当光强从25 μmol photons m^–2s^–1跃升至1,500 μmol photons m^–2s^–1时，两种藻的V_J'仅小幅增加（Synechocystis: 0.72→0.80; Chlorella: 0.53–0.56→0.73–0.81），动态范围变窄。这是因为高光下QA^–大量积累，OJIP曲线更多反映PSII关闭状态，对下游PQ-redox变化的灵敏度下降。Synechocystis的V_J'变化较Chlorella平缓，可能与藻胆体解耦或橙胡萝卜蛋白（OCP）介导的非光化学淬灭（NPQ）有关。

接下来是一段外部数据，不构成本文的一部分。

(** ** A server that accepts everything *)

(** Connections and channels are numbered in turn; the lists hold the closed ones. *)
Record demo_world := mkDemo { conns_made : nat; conns_closed : list nat; chans_made : nat; chans_closed : list nat }.

Definition demo_open (made : nat) (closed : list nat) (i : nat) : bool :=
  bool_decide (i < made)%nat && bool_decide (i ∉ closed).

#[local] Instance demo_amqp : AMQP := {
  world := demo_world;
  conn_open w k := demo_open (conns_made w) (conns_closed w) k;
  used_conn w k := bool_decide (k < conns_made w)%nat;
  chan_open w c := demo_open (chans_made w) (chans_closed w) c;
  used_chan w c := bool_decide (c < chans_made w)%nat;
  DialConfig _ _ w := (Ok (conns_made w), mkDemo (S (conns_made w)) (conns_closed w) (chans_made w) (chans_closed w));
  conn_Channel _ w := (Ok (chans_made w), mkDemo (conns_made w) (conns_closed w) (S (chans_made w)) (chans_closed w));
  conn_Close k w := (None, mkDemo (conns_made w) (k :: conns_closed w) (chans_made w) (chans_closed w));
  chan_Close c w := (None, mkDemo (conns_made w) (conns_closed w) (chans_made w) (c :: chans_closed w))
}.

Lemma demo_later w w' : (conns_made w <= conns_made w')%nat -> conns_closed w ⊆ conns_closed w' ->
  (chans_made w <= chans_made w')%nat -> chans_closed w ⊆ chans_closed w' -> later w w'.
Proof.
  intros H1 H2 H3 H4. unfold later, demo_open. simpl. unfold demo_open.
  split; intros k Hk; rewrite ?bool_decide_eq_true, ?andb_true_iff, ?bool_decide_eq_true in *; (split; [lia|]);
    intros [_ Hn]; (split; [done|]); set_solver.
Qed.

#[local] Instance demo_laws : AMQPLaws.
Proof.
  split; intros; try (apply demo_later; simpl; (lia || set_solver)); simpl in *; simplify_eq; simpl.
  - rewrite bool_decide_eq_false, bool_decide_eq_true. lia.
  - apply bool_decide_eq_true. lia.
  - unfold demo_open. rewrite andb_false_iff, !bool_decide_eq_false. right. set_solver.
Qed.

Definition demo_cfg : Config := mkConfig "amqp://localhost" (10 * Second).

(** The broker after [NewConnection], after its connection has dropped and after the new
    connection has dropped too, before the goroutine has left [reconnect]. *)
Definition demo_n0 : node := mkNode (mkConn (Some 0%nat) (Some 0%nat) false false) [0%nat] [] [0%nat] (mkDemo 1 [] 1 []).
Definition demo_drop (ks : list nat) (cs : list nat) (n : node) : node :=
  mkNode (broker n) (watching n) (loops n) (dialled n)
    (mkDemo (conns_made (net n)) (ks ++ conns_closed (net n)) (chans_made (net n)) (cs ++ chans_closed (net n))).

Lemma demo_drop_step ks cs n : bstep demo_cfg n (demo_drop ks cs n).
Proof. apply b_net, demo_later; simpl; (lia || set_solver). Qed.

Lemma demo_new : NewConnection demo_cfg (mkDemo 0 [] 0 []) = Ok demo_n0.
Proof. reflexivity. Qed.

Definition demo_dropped : node := demo_drop [0%nat] [] demo_n0.
Definition demo_dialing : node := with_loops [Connecting Second] (watch_fire [] demo_dropped).
Definition demo_returning : node := with_loops [Returning] (node_connect demo_cfg demo_dialing).2.

Lemma demo_dropped_runs : runs (patient demo_cfg) demo_n0 demo_dropped.
Proof. eapply runs_step; [apply runs_refl|]. split; [apply demo_drop_step|]. by intros ?%elem_of_nil. Qed.

Lemma demo_reaches n : runs (bstep demo_cfg) demo_n0 n -> reaches demo_cfg n.
Proof. intros Hr. eexists _, demo_n0. split; [apply demo_new|exact Hr]. Qed.

Lemma demo_dialing_runs : runs (bstep demo_cfg) demo_n0 demo_dialing.
Proof.
  eapply runs_step; [eapply runs_step; [eapply runs_step; [apply runs_refl|apply (demo_drop_step [0%nat] [])]|]|].
  - apply (b_fire demo_cfg demo_dropped [] 0%nat []); reflexivity.
  - apply (b_go demo_cfg (watch_fire [] demo_dropped) [] Second []); reflexivity.
Qed.

Lemma demo_lost_runs : runs (bstep demo_cfg) demo_n0 (demo_drop [1%nat] [] demo_returning).
Proof.
  eapply runs_step; [eapply runs_step; [apply demo_dialing_runs|]|apply demo_drop_step].
  apply (b_connected demo_cfg demo_dialing [] Second [] (node_connect demo_cfg demo_dialing).2); reflexivity.
Qed.

Lemma broker_one_connection_witness : (length (loops (demo_drop [1%nat] [] demo_returning)) <= 1)%nat.
Proof. exact (proj1 (proj2 (broker_one_connection demo_cfg _ (demo_reaches _ demo_lost_runs)))). Defined.

Lemma broker_recovers_witness : exists n', runs (bstep demo_cfg) demo_dropped n' /\
  conn (broker n') = Some 1%nat /\ ch (broker n') = Some 1%nat /\ net n' = mkDemo 2 [0%nat] 2 [0%nat].
Proof.
  apply (@broker_recovers demo_amqp demo_laws demo_cfg (mkDemo 0 [] 0 []) demo_n0 demo_dropped
           (mkConn (Some 1%nat) (Some 1%nat) false false) (mkDemo 2 [0%nat] 2 [0%nat]));
    [exact demo_new|exact demo_dropped_runs|reflexivity|reflexivity|reflexivity].
Defined.

Lemma reconnect_lost_witness : exists n', runs (bstep demo_cfg) (demo_drop [1%nat] [] demo_returning) n' /\
  forall n'', runs (bstep demo_cfg) n' n'' -> Channel None (broker n'') (net n'') = Err ErrConnectionNotAvailable.
Proof.
  apply (reconnect_lost demo_cfg _ 1%nat (demo_reaches _ demo_lost_runs)); reflexivity.
Defined.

本研究通过系统验证，肯定了OJIP荧光技术在半定量评估绿藻和蓝藻质体醌库氧化还原状态方面的实用价值。该方法的核心优势在于非侵入、实时且操作简便，尤其适合捕捉暗-光转换、碳供应变化、电子传递抑制（如DCMU、MV）和代谢扰动（如GA、KCN）等条件下的PQ-redox动态。研究还揭示了藻种间差异：蓝藻Synechocystis凭借类囊膜上的终端氧化酶，能有效缓冲PQ库的过度还原，维持较窄的PQ-redox波动范围；而绿藻Chlorella则更依赖CBB循环和PTOX（质体终端氧化酶）调节PQ-redox，对光强和碳源变化响应更为敏感。

当然，该方法亦有明确局限。首先，V_J/V_J'参数仅反映光活性PQ库（约占总量25–55%）的 redox 状态，非全池；其次，在高光或PSII严重关闭（如DCMU处理）时，动态范围压缩，准确性下降；再者，测量需严格标准化SP光强、培养密度和F_J点识别方法，否则数据难以跨平台比较。此外，蓝藻中藻胆体荧光、状态转换（State transition）等也会干扰F_O和F_M的测定，需通过远红光预照等手段校正。

尽管如此，这项研究为微生物光合作用研究提供了重要技术支撑。未来，结合突变体（如缺失TOs的Synechocystis）和多组学数据，OJIP法有望在藻类高光效育种、生物能源生产及环境胁迫生理等领域发挥更大作用。